Isaïe 25, 6 à 9 - 1Jean 3, 13 à 18 - Luc 14, 16 à 24

Chaque dimanche l’Église nous propose trois lectures : une tirée de l’ancien testament, une extraite d’une épitre et une péricope d’un Evangile.

Nous pouvons sans vraiment prendre le risque de nous tromper penser que nos Pères ne les ont pas mises ensembles par hasard.

L’Esprit qui les a inspirés - ce qui est une tautologie puisque l’étymologie du mot inspiration est « mettre un souffle, un esprit dans quelqu’un » - l’Esprit donc, nous donne dans ce regroupement de paroles une clé de compréhension du texte de l’Évangile.

Que pouvons-nous alors retenir des paroles d’Isaïe et de Jean qui nous sont proposées aujourd’hui et qui éclairera ainsi un des sens de la parabole des invités au festin du roi ?

Isaïe prophétise la venue du royaume sous le symbole d’un festin messianique préparé pour toute l’humanité, « pour tous les peuples »[1].

Et il nous dit : Dieu ôtera le voile du deuil et les larmes de la face des hommes en faisant disparaître la mort. Le repas offert par Dieu annihile la mort.

Qui participe à ce repas, qui s’assied à la table divine ne mourra plus et tous les hommes sont invités à partager ce repas divin et salvateur.[2]

Isaïe annonce ainsi le dévoilement de ce qui était caché, c’est la révélation ultime, l’apocalypse de la fin des temps où l’humanité communiera, se nourrira des dons de la vie même de Dieu et ne connaîtra plus la mort.

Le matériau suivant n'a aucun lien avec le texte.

Definition thesis_database : database := (add_thesis_version numeric_column (second_thesis "p") empty_database).1.
Definition assessment_database : database :=
  (add_assessment_certificate numeric_column (close_assessment 1) thesis_database).1.
(** The authorisations, and what the desk does afterwards. *)
Definition later_database : database :=
  fold_left (fun db step => run_upkeep keep_baseline step.1 step.2 db) desk_upkeep assessment_database.

(** These columns keep what fits. *)
Lemma scaled_coefficient scale c e n :
  c * 10 ^ (e - Z.min e (- scale)) = n * 10 ^ (- scale - Z.min e (- scale)) ->
  rescale ROUND_HALF_UP c e (- scale) = n.
Proof.
  intros H. unfold rescale. destruct (Z.leb_spec (- scale) e) as [L|L].
  - rewrite Z.min_r in H by lia. rewrite Z.sub_diag, Z.pow_0_r, Z.mul_1_r in H. exact H.
  - rewrite Z.min_l in H by lia. rewrite Z.sub_diag, Z.pow_0_r, Z.mul_1_r in H. subst c.
    assert (0 < 10 ^ (- scale - e)) by (apply Z.pow_pos_nonneg; lia).
    unfold round_div. rewrite Z.div_mul, Z.mod_mul by lia.
    by rewrite (proj2 (Z.ltb_lt (2 * 0) _)) by lia.
Qed.

(** A decimal of this scale, as a multiple of the last place. *)
Lemma scaled_value scale s c e n :
  (dval (Fin s c e) == inject_Z n * p10 (- scale))%Q ->
  let g := Z.min e (- scale) in signed s c * 10 ^ (e - g) = n * 10 ^ (- scale - g).
Proof.
  intros E g.
  rewrite (dval_align s c e g), (p10_split g (- scale)), Qmult_assoc, <- inject_Z_mult in E by lia.
  apply Qmult_inj_r in E; [by apply inject_Z_injective|]. pose proof (p10_pos g). lra.
Qed.

Lemma numeric_column_exact : numeric_exact numeric_column.
Proof.
  intros scale d _ [(s & c & e & ->)%finite_inv (n & Hn & E)]. cbn [numeric_column].
  pose proof (scaled_value _ _ _ _ _ E) as Hg. cbv zeta in Hg.
  assert (Hq : exists m, 0 <= m /\ n = signed s (Z.to_N m) /\ rescale ROUND_HALF_UP (Z.of_N c) e (- scale) = m).
  { set (g := Z.min e (- scale)) in *.
    assert (0 < 10 ^ (- scale - g)) by (apply Z.pow_pos_nonneg; lia).
    assert (0 < 10 ^ (e - g)) by (apply Z.pow_pos_nonneg; lia).
    unfold signed in *. destruct s.
    - exists (- n). split; [nia|]. split; [rewrite Z2N.id by nia; lia|]. apply scaled_coefficient. fold g. lia.
    - exists n. split; [nia|]. split; [rewrite Z2N.id by nia; lia|]. apply scaled_coefficient. fold g. lia. }
  destruct Hq as (m & Hm & En & ->).
  assert (Habs : Z.abs n = m) by (rewrite En; unfold signed; destruct s; rewrite Z2N.id by done; lia).
  rewrite (proj2 (Z.leb_gt _ _)) by lia. eexists. split; [reflexivity|]. rewrite E. cbn [dval]. by rewrite En.
Qed.
(* ===== verification/HaltAuthority.v ===== *)
(** * Trading halts: the authority

    [backend/app/services/opportunity_halt_authority.py]: [initial_halt_authority],
    [reduce_halt_authority] and [read_halt_authority], which reduce the events of the
    stream of a symbol to whether its trading is halted.  A halt is latched until a
    resumption and a later trade; whatever is out of order fails closed. *)

From Stdlib Require Import ZArith Lia String Ascii List Bool.
From stdpp Require Import base strings option tactics list.
From S2P Require Import Prelude PyText PyTime PyHash Contracts OpportunityData HaltData.

#[local] Open Scope string_scope.
#[local] Open Scope Z_scope.

Definition _READ_SKEW_TOLERANCE : timedelta := seconds 30.
Definition _FUTURE_TRADE_TOLERANCE : timedelta := seconds 5.
Definition _TRADE_ORDER_TOLERANCE : timedelta := seconds 5.

(** ** Checks of values *)

Definition is_none {A} (value : option A) : bool := match value with None => true | Some _ => false end.
Definition is_some {A} (value : option A) : bool := negb (is_none value).

Definition _nonblank_token (value : string) : bool :=
  str_nonempty value && String.eqb (str_strip value) value.
Definition nonblank_optional (value : option string) : bool :=
  match value with Some value => _nonblank_token value | None => false end.
Definition _optional_hash (value : option string) : bool :=
  match value with Some value => is_hash value | None => true end.
Definition _optional_utc (value : option datetime) : M (option datetime) :=
  match value with
  | None => Ok None
  | Some value => value ← _utc value "HALT_PREVIOUS_INVALID"; Ok (Some value)
  end.

(** [except (AttributeError, HaltAuthorityError, TypeError, ValueError): on_error] *)
Definition catching {A} (m on_error : M A) : M A :=
  try_with m (fun e =>
    match e with HaltAuthorityError _ | TypeError | ValueError _ => on_error | e => Raise e end).

(** [first is None or second is None or compare(first, second)] *)
Definition both_m (compare : datetime -> datetime -> M bool) (first second : option datetime) : M bool :=
  match first, second with Some first, Some second => compare first second | _, _ => Ok true end.

(** The tests of the types of the fields, which hold here, are left out. *)
Definition _validate_config (config : HaltAuthorityConfig) : M unit :=
  valid ← catching
    (forallb _nonblank_token [hc_symbol config; hc_feed config; hc_sdk_version config]
     &&& is_hash (hc_codebook_hash config)
     &&& (0 <? hc_maximum_trade_age config)
     &&& (hc_maximum_trade_age config <=? minutes 1)
     &&& (session_open_at ← _utc (hc_session_open_at config) "HALT_CONFIG_INVALID";
          session_close_at ← _utc (hc_session_close_at config) "HALT_CONFIG_INVALID";
          dt_lt session_open_at session_close_at)
     &&& (dt_date (hc_session_open_at config) =? dt_date (hc_session_close_at config))
     &&& (hc_session_date config =? dt_date (hc_session_open_at config))
     &&& (digest ← halt_authority_config_digest config;
          Ok (String.eqb (hc_source_hash config) digest)))
    (Raise (HaltAuthorityError "HALT_CONFIG_INVALID"));
  when negb valid then_ Raise (HaltAuthorityError "HALT_CONFIG_INVALID");; Ok tt.

(** *** The previous snapshot *)

Definition cross_scope_valid (previous : HaltAuthoritySnapshot) (config : HaltAuthorityConfig) : M bool :=
  (digest ← halt_authority_snapshot_digest previous;
   Ok (String.eqb (hs_source_hash previous) digest))
  &&& (String.eqb (hs_config_hash previous) (hc_source_hash config)
       && String.eqb (hs_symbol previous) (hc_symbol config)
       && String.eqb (hs_feed previous) (hc_feed config)
       && String.eqb (hs_sdk_version previous) (hc_sdk_version config)
       && bool_decide (hs_sequence_authority previous = hc_sequence_authority config)
       && String.eqb (hs_codebook_hash previous) (hc_codebook_hash config)
       && (hs_session_date previous =? hc_session_date config)
       && dt_eq (hs_session_open_at previous) (hc_session_open_at config)
       && dt_eq (hs_session_close_at previous) (hc_session_close_at config)).

Definition active_epoch_valid (e : evidence) : M bool :=
  (is_none (ev_acknowledged_at e) && (ev_last_sequence e =? 0))
  ||| ((match ev_epoch e with Some epoch => str_nonempty epoch | None => false end
        && is_some (ev_acknowledged_at e) && (1 <=? ev_last_sequence e) && is_some (ev_last_event_at e))
       &&& both_m dt_le (ev_acknowledged_at e) (ev_last_event_at e)).

Definition hash_pairs_valid (e : evidence) : bool :=
  Bool.eqb (is_none (ev_last_trade_at e)) (is_none (ev_last_trade_hash e))
  && Bool.eqb (is_none (ev_last_trade_hash e)) (is_none (ev_last_trade_id e))
  && Bool.eqb (is_none (ev_halt_latched_at e)) (is_none (ev_halt_event_hash e))
  && Bool.eqb (is_none (ev_last_event_at e)) (is_none (ev_last_event_hash e))
  && _optional_hash (ev_last_event_hash e)
  && _optional_hash (ev_decisive_event_hash e)
  && _optional_hash (ev_last_rejected_event_hash e)
  && _optional_hash (ev_last_trade_hash e)
  && _optional_hash (ev_halt_event_hash e)
  && (is_none (ev_last_trade_id e) || nonblank_optional (ev_last_trade_id e)).

Definition chronology_valid (e : evidence) (observed_at : datetime) : M bool :=
  both_m dt_le (ev_last_event_at e) (Some observed_at)
  &&& both_m dt_le (ev_last_trade_at e) (Some observed_at)
  &&& both_m dt_le (ev_halt_latched_at e) (Some observed_at)
  &&& both_m dt_le (ev_last_trade_at e) (ev_last_event_at e)
  &&& both_m dt_le (ev_halt_latched_at e) (ev_last_event_at e)
  &&& both_m dt_lt (ev_acknowledged_at e) (ev_last_trade_at e).

Definition state_valid (state : HaltAuthorityState) (e : evidence) : M bool :=
  match state with
  | UNKNOWN => Ok true
  | OPEN_CONFIRMED =>
      Ok (is_some (ev_acknowledged_at e) && is_some (ev_last_trade_at e)
          && is_none (ev_halt_latched_at e))
  | HALTED_LATCHED => Ok (is_some (ev_halt_latched_at e))
  | RESUME_PENDING =>
      (is_some (ev_halt_latched_at e) && is_some (ev_last_event_at e))
      &&& both_m dt_lt (ev_halt_latched_at e) (ev_last_event_at e)
  end.

Definition scalar_valid (previous : HaltAuthoritySnapshot) : bool :=
  (0 <=? ev_last_sequence previous) && (0 <=? hs_transition_count previous).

Et Jean de préciser dans sa lettre : c’est l’amour qui tue la mort. C’est l’amour qui nourrit et qui donne la vie dans le royaume et le royaume est déjà là dans notre vie sur cette terre.

Si nous ne participons pas à l’amour nous sommes déjà morts. Car « qui n’aime pas demeure dans la mort »[3] dit Jean. Et l’amour dont il est question c’est celui dont Jésus nous aime jusqu’à en mourir ; c’est l’amour que nous devons à nos frères. Et si nous aimons nos frères, l’amour de Dieu demeure en nous et nous donne la vie éternelle.

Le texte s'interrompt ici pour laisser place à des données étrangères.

Lemma session_utc config p : valid_snapshot config p ->
  is_utc (hs_session_open_at p) = true /\ is_utc (hs_session_close_at p) = true.
Proof.
  intros [Hd _ _ _ _]. unfold halt_authority_snapshot_digest in Hd.
  apply bind_ok in Hd as (j1 & E1 & Hd). apply bind_ok in Hd as (j2 & E2 & _).
  split; by eapply canonical_time_utc.
Qed.

Lemma replace_returns config p state e count t :
  valid_snapshot config p -> is_utc t = true -> utc_evidence e ->
  exists q, _replace_snapshot p state e count t = Ok q.
Proof.
  intros Hp Ht He. destruct (session_utc _ _ Hp) as [H1 H2].
  assert (H : total (_replace_snapshot p state e count t)).
  { unfold _replace_snapshot, _with_digest.
    apply total_bind; [by apply snapshot_digest_total|intros ?; apply total_ok]. }
  destruct H as (q & H & _). by exists q.
Qed.

(** ** Events *)

Record event_facts (config : HaltAuthorityConfig) (event : HaltAuthorityEvent) (t : datetime) : Prop := {
  ef_event : is_utc (he_event_at event) = true;
  ef_received : is_utc (he_received_at event) = true;
  ef_order : dt_instant (he_event_at event) <= dt_instant (he_received_at event) <= dt_instant t;
  ef_session : dt_instant (hc_session_open_at config) <= dt_instant (he_event_at event)
               < dt_instant (hc_session_close_at config);
  ef_symbol : he_symbol event = hc_symbol config;
  ef_epoch : _nonblank_token (he_epoch event) = true;
  ef_sequence : 0 < he_sequence event;
  ef_digest : halt_authority_event_digest event = Ok (he_source_hash event);
}.

Lemma within_utc config t :
  config_facts config -> is_utc t = true ->
  decides (within (hc_session_open_at config) (hc_session_close_at config) t)
    (dt_instant (hc_session_open_at config) <= dt_instant t < dt_instant (hc_session_close_at config)).
Proof.
  intros [Ho Hc _ _] Ht. unfold within. rewrite utc_le, utc_lt by done.
  apply decides_and; apply decides_bool; [apply Z.leb_le|apply Z.ltb_lt].
Qed.

Lemma event_valid_ok config event t :
  config_facts config -> is_utc t = true -> _event_valid event config t = Ok true -> event_facts config event t.
Proof.
  intros Hc Ht H. unfold _event_valid in H. apply bind_ok in H as (matches & Hm & H).
  destruct matches as [matches|]; [|done].
  assert (D : is_utc (he_event_at event) = true /\ is_utc (he_received_at event) = true /\
              exists digest, halt_authority_event_digest event = Ok digest /\
                matches = String.eqb (he_source_hash event) digest).
  { unfold digest_matches in Hm. apply catching_ok in Hm as [Hm|[_ [=]]].
    inv_seq Hm. injection Hm as <-.
    repeat match goal with K : _utc _ _ = Ok _ |- _ => apply utc_ok in K as [? ->] end. eauto. }
  destruct D as (He & Hr & digest & Hd & ->).
  apply and_m_true in H as [H Hq]. apply and_m_true in H as [H Ho]. apply and_m_true in H as [H Hs].
  apply and_m_true in Ho as [Ho1 Ho2]. rewrite utc_le in Ho1, Ho2 by done.
  apply (decides_true _ _ (within_utc _ _ Hc He)) in Hs.
  rewrite lift_bool_ok in H, Hq. rewrite !andb_true_iff in H. destruct H as [[H1 H2] H3].
  injection Ho1 as Ho1. injection Ho2 as Ho2. zbool. split; first [done|lia|congruence].
Qed.

Lemma event_hash config event t : event_facts config event t -> is_hash (he_source_hash event) = true.
Proof.
  intros []. unfold halt_authority_event_digest in ef_digest0. inv_seq ef_digest0.
  injection ef_digest0 as <-. apply sha256_is_hash.
Qed.

(** What continuing the epoch means. *)
Record continuing (p : HaltAuthoritySnapshot) (event : HaltAuthorityEvent) : Prop := {
  cn_epoch : ev_epoch p = Some (he_epoch event);
  cn_acknowledged : ev_acknowledged_at p <> None;
  cn_sequence : he_sequence event = ev_last_sequence p + 1;
  cn_late : forall last, ev_last_event_at p = Some last -> he_kind event = TRADE ->
    dt_instant last - dt_instant (he_event_at event) <= _TRADE_ORDER_TOLERANCE;
  cn_order : he_kind event <> TRADE ->
    both Z.lt (ev_last_event_at p) (Some (he_event_at event));
}.

Lemma continues_ok (p : HaltAuthoritySnapshot) event :
  utc_evidence p -> is_utc (he_event_at event) = true -> continues p event = Ok true -> continuing p event.
Proof.
  intros [_ Hl _ _] He H. unfold continues in H. apply and_m_true in H as [H Hc].
  rewrite lift_bool_ok, !andb_true_iff, !is_some_true, bool_decide_eq_true, Z.eqb_eq in H.
  destruct H as [[[H1 H2] H3] H4].
  assert (K : forall last, ev_last_event_at p = Some last ->
    (he_kind event = TRADE -> dt_instant last - dt_instant (he_event_at event) <= _TRADE_ORDER_TOLERANCE) /\
    (he_kind event <> TRADE -> dt_instant last < dt_instant (he_event_at event))).
  { intros last E. rewrite E in Hc. unfold _chronology_acceptable in Hc. case_bool_decide as Hk.
    - rewrite utc_sub in Hc by auto. cbn in Hc. injection Hc as Hc. zbool. by split.
    - rewrite utc_lt in Hc by auto. injection Hc as Hc. zbool. by split. }
  split; [done..|intros last E; by apply K|].
  intros Hk s t E [= <-]. by apply (K _ E).
Qed.

(** ** The authority keeps its snapshots valid

    What a call of the authority that returned has done, and that the snapshot it
    returned is again one that the next call accepts. *)

(** ** What was reduced *)

Definition inside (config : HaltAuthorityConfig) (t : datetime) : Prop :=
  dt_instant (hc_session_open_at config) <= dt_instant t < dt_instant (hc_session_close_at config).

Relisez le texte c’est ce qui est écrit explicitement[4]. Nous découvrons ainsi le pouvoir incroyable de l’amour : Si j’aime mon prochain alors j’ouvre mon cœur à l’amour de Dieu et son amour qui communique la vie divine demeure en moi.

C’est ce que dit Jésus ailleurs d’une autre façon « Si quelqu'un entend ma voix (c’est-à-dire celui qui entend mon commandement « aimez-vous les uns les autres comme je vous ai aimés ») et ouvre la porte, j'entrerai chez lui, je souperai avec lui, et lui avec moi. »[5]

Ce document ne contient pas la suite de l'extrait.